### Problem to solve
Filter out all lines without the word "replace" from the data below, please, and copy the rest.

(Extracted entries begins)

End Swaps.

(** the elements from [l] on *)
Definition elems {A} (f : Z -> A) (l n : Z) : list A := f <$> seqZ l n.

Lemma elems_ext {A} (f f' : Z -> A) l n : (forall k, l <= k < l + n -> f k = f' k) -> elems f l n = elems f' l n.
Proof. intros E. apply list_fmap_ext. intros i k Hk. apply E. apply list_elem_of_lookup_2, elem_of_seqZ in Hk. lia. Qed.

Lemma elems_split {A} (f : Z -> A) l n i : l <= i < l + n ->
  elems f l n = elems f l (i - l) ++ f i :: elems f (i + 1) (l + n - i - 1).
Proof.
  intros Hi. unfold elems. replace n with ((i - l) + (l + n - i)) at 1 by lia. rewrite seqZ_app by lia.
  rewrite fmap_app. f_equal. replace (l + (i - l)) with i by lia. rewrite seqZ_cons by lia.
  simpl. do 3 f_equal; lia.
Qed.

Lemma swap_permutation_lt {A} (f : Z -> A) l n i j :
  l <= i -> i < j -> j < l + n -> elems (swap f i j) l n ≡ₚ elems f l n.
Proof.
  intros Hi Hij Hj. rewrite !(elems_split _ l n i) by lia.
  rewrite (elems_split f (i + 1) _ j), (elems_split (swap f i j) (i + 1) _ j) by lia.
  rewrite (elems_ext (swap f i j) f l (i - l)) by (intros; swap_cases).
  rewrite (elems_ext (swap f i j) f (i + 1) (j - (i + 1))) by (intros; swap_cases).
  rewrite (elems_ext (swap f i j) f (j + 1) _) by (intros; swap_cases).
  replace (swap f i j i) with (f j) by swap_cases. replace (swap f i j j) with (f i) by swap_cases.
  apply Permutation_app_head.
  rewrite <- !Permutation_middle. apply perm_swap.
Qed.

Lemma swaps_permutation {A} (f f' : Z -> A) l n : swaps l (l + n - 1) f f' -> elems f' l n ≡ₚ elems f l n.
Proof.
  induction 1 as [f f' E|f f' i j Hi Hj _ IH]; [by rewrite (elems_ext f' f)|]. rewrite IH.
  destruct (Z.lt_trichotomy i j) as [Hl|[->|Hl]].
  - apply swap_permutation_lt; lia.
  - rewrite (elems_ext _ f); [done|]. intros. swap_cases.
  - rewrite (elems_ext _ (swap f j i)); [apply swap_permutation_lt; lia|]. intros. swap_cases.
Qed.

(Extracted entries ends)

### Answer box
  intros Hi. unfold elems. replace n with ((i - l) + (l + n - i)) at 1 by lia. rewrite seqZ_app by lia.
  rewrite fmap_app. f_equal. replace (l + (i - l)) with i by lia. rewrite seqZ_cons by lia.
  replace (swap f i j i) with (f j) by swap_cases. replace (swap f i j j) with (f i) by swap_cases.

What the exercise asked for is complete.